* Exercise goal
Copy exactly the lines of the records below, and only those lines, beginning with the line that contains "Lemma normalized n" and ending with the line that contains "rewrite Z.min_l by".
-*-*-
(* ===== verification/DoubleExact.v ===== *)
(** Percentages in doubles are exact: [Math.floor(p * n / 100 / 2 ** 20)] is the
    integer quotient as long as [p * n] is below [2 ** 53], although the
    division by 100 rounds. *)

From Stdlib Require Import ZArith Lia Floats.SpecFloat.
From stdpp Require Import prelude.
From S2P Require Import Prelude.
From S2P Require Import JsNumber.
From S2P Require Import JsDouble.

Local Open Scope Z_scope.

(** ** Digits *)

Lemma digits_log2 m : Zpos (digits2_pos m) = Z.log2 (Zpos m) + 1.
Proof.
  induction m as [m IH|m IH|]; [| |done]; cbn [digits2_pos]; rewrite Pos2Z.inj_succ, IH.
  - rewrite (Pos2Z.inj_xI m), Z.log2_succ_double; lia.
  - rewrite (Pos2Z.inj_xO m), Z.log2_double; lia.
Qed.

(** The number of binary digits. *)
Definition digits (n : Z) : Z := Z.log2 n + 1.

Lemma digits_spec n : 0 < n -> 2 ^ (digits n - 1) <= n < 2 ^ digits n.
Proof. intros Hn. unfold digits. rewrite Z.add_simpl_r. by apply Z.log2_spec in Hn. Qed.

Lemma digits_unique n d : 0 < d -> 2 ^ (d - 1) <= n < 2 ^ d -> digits n = d.
Proof. intros Hd H. unfold digits. rewrite (Z.log2_unique n (d - 1)); [lia|lia|]. by replace (Z.succ (d - 1)) with d by lia. Qed.

Lemma Zdigits2_digits n : 0 < n -> Zdigits2 n = digits n.
Proof. destruct n; try lia. intros _. apply digits_log2. Qed.

Lemma digits_pos n : 0 < n -> 0 < digits n.
Proof. intros _. unfold digits. pose proof (Z.log2_nonneg n). lia. Qed.

Lemma digits_mul_pow2 n k : 0 < n -> 0 <= k -> digits (n * 2 ^ k) = digits n + k.
Proof. intros. unfold digits. rewrite Z.log2_mul_pow2; lia. Qed.

Lemma digits_le n d : 0 < n -> n < 2 ^ d -> digits n <= d.
Proof. intros Hn Hd. unfold digits. assert (Z.log2 n < d); [|lia]. by apply Z.log2_lt_pow2. Qed.

(** ** Shifts *)

Lemma iter_pos_nat {A} (f : A -> A) n x : @SpecFloat.iter_pos A f n x = Nat.iter (Pos.to_nat n) f x.
Proof.
  revert x. induction n as [n IH|n IH|]; intros x; cbn [SpecFloat.iter_pos]; [| |done].
  - rewrite !IH, Pos2Nat.inj_xI, <- Nat.iter_add, <- Nat.iter_succ_r. f_equal. lia.
  - rewrite !IH, Pos2Nat.inj_xO, <- Nat.iter_add. f_equal. lia.
Qed.

Definition exact (m : Z) : shr_record := Build_shr_record m false false.

Lemma shr_1_exact m : 0 < m -> shr_1 (exact (2 * m)) = exact m.
Proof. by destruct m. Qed.

Lemma shr_exact m k e : 0 < m -> 0 <= k -> shr (exact (m * 2 ^ k)) e k = (exact m, e + k).
Proof.
  intros Hm Hk. destruct k as [|k|k]; [|unfold shr; f_equal|lia].
  - cbn. by rewrite Z.mul_1_r, Z.add_0_r.
  - rewrite iter_pos_nat, <- (positive_nat_Z k). generalize (Pos.to_nat k) as n. clear k Hk. intros n.
    revert m Hm. induction n as [|n IH]; intros m Hm; [cbn; by rewrite Z.mul_1_r|].
    rewrite Nat.iter_succ, Nat2Z.inj_succ, Z.pow_succ_r by lia.
    replace (m * (2 * 2 ^ Z.of_nat n)) with ((2 * m) * 2 ^ Z.of_nat n) by lia. rewrite IH by lia.
    by apply shr_1_exact.
Qed.

Lemma fexp_normal e : -1021 <= e -> fexp 53 1024 e = e - 53.
Proof. unfold fexp, emin. lia. Qed.

Lemma shr_fexp_exact m k e : 0 < m -> 0 <= k -> digits m = 53 -> -1000 <= e ->
  shr_fexp 53 1024 (m * 2 ^ k) e loc_Exact = (exact m, e + k).
Proof.
  intros Hm Hk Hd He. unfold shr_fexp. rewrite Zdigits2_digits by (apply Z.mul_pos_pos; lia).
  rewrite digits_mul_pow2, Hd, fexp_normal by lia. replace (53 + k + e - 53 - e) with k by lia. by apply shr_exact.
Qed.

(** ** Rounding *)

(** What an exact number of 53 digits and more rounds to. *)
Lemma round_exact m k e : 0 < m -> 0 <= k -> digits m = 53 -> -1000 <= e -> e + k <= 971 ->
  binary_round_aux 53 1024 false (m * 2 ^ k) e loc_Exact = S754_finite false (Z.to_pos m) (e + k).
Proof.
  intros Hm Hk Hd He Hmax. unfold binary_round_aux. rewrite shr_fexp_exact by done.
  change (round_nearest_even (shr_m (exact m)) (loc_of_shr_record (exact m))) with m.
  replace m with (m * 2 ^ 0) at 1 by lia. rewrite shr_fexp_exact by lia. cbn [shr_m exact].
  destruct m as [|m|m]; try lia. rewrite Z.add_0_r. replace (e + k <=? 1024 - 53) with true by (symmetry; apply Z.leb_le; lia).
  done.
Qed.

(** A whole number below [2 ^ 53], normalized. *)
Definition int_double (n : Z) : double :=
  S754_finite false (Z.to_pos (n * 2 ^ (53 - digits n))) (digits n - 53).

Lemma normalized n : 0 < n -> n < 2 ^ 53 -> 0 < n * 2 ^ (53 - digits n) /\ digits (n * 2 ^ (53 - digits n)) = 53.
Proof.
  intros Hn H. pose proof (digits_le n 53 Hn H). split; [apply Z.mul_pos_pos; lia|]. rewrite digits_mul_pow2; lia.
Qed.

(** A quotient, to 53 digits or 54, before it is rounded. *)
Lemma div_round m1 e1 m2 e2 s : s = 53 + digits (Zpos m2) - digits (Zpos m1) -> 0 < s ->
  -1021 <= digits (Zpos m1) + e1 - (digits (Zpos m2) + e2) ->
  SFdiv 53 1024 (S754_finite false m1 e1) (S754_finite false m2 e2) =
  binary_round_aux 53 1024 false (Zpos m1 * 2 ^ s / Zpos m2) (e1 - e2 - s) (new_location (Zpos m2) (Zpos m1 * 2 ^ s mod Zpos m2)).
Proof.
  intros -> Hs He. cbn [SFdiv xorb]. unfold SFdiv_core_binary. rewrite !Zdigits2_digits by lia.
  set (s := 53 + digits (Zpos m2) - digits (Zpos m1)) in *. rewrite fexp_normal by lia.
  rewrite Z.min_l by lia. replace (e1 - e2 - (digits (Zpos m1) + e1 - (digits (Zpos m2) + e2) - 53)) with s by lia.
  replace (digits (Zpos m1) + e1 - (digits (Zpos m2) + e2) - 53) with (e1 - e2 - s) by lia.
  assert (match s with 0 => Zpos m1 | Zpos _ => Z.shiftl (Zpos m1) s | Zneg _ => 0 end = Zpos m1 * 2 ^ s) as ->.
  { destruct s; try lia. by rewrite Z.shiftl_mul_pow2. }
  unfold Z.div, Z.modulo. by destruct (Z.div_eucl _ _).
Qed.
-*-*-
* Response
Lemma normalized n : 0 < n -> n < 2 ^ 53 -> 0 < n * 2 ^ (53 - digits n) /\ digits (n * 2 ^ (53 - digits n)) = 53.
Proof.
  intros Hn H. pose proof (digits_le n 53 Hn H). split; [apply Z.mul_pos_pos; lia|]. rewrite digits_mul_pow2; lia.
Qed.

(** A quotient, to 53 digits or 54, before it is rounded. *)
Lemma div_round m1 e1 m2 e2 s : s = 53 + digits (Zpos m2) - digits (Zpos m1) -> 0 < s ->
  -1021 <= digits (Zpos m1) + e1 - (digits (Zpos m2) + e2) ->
  SFdiv 53 1024 (S754_finite false m1 e1) (S754_finite false m2 e2) =
  binary_round_aux 53 1024 false (Zpos m1 * 2 ^ s / Zpos m2) (e1 - e2 - s) (new_location (Zpos m2) (Zpos m1 * 2 ^ s mod Zpos m2)).
Proof.
  intros -> Hs He. cbn [SFdiv xorb]. unfold SFdiv_core_binary. rewrite !Zdigits2_digits by lia.
  set (s := 53 + digits (Zpos m2) - digits (Zpos m1)) in *. rewrite fexp_normal by lia.
  rewrite Z.min_l by lia. replace (e1 - e2 - (digits (Zpos m1) + e1 - (digits (Zpos m2) + e2) - 53)) with s by lia.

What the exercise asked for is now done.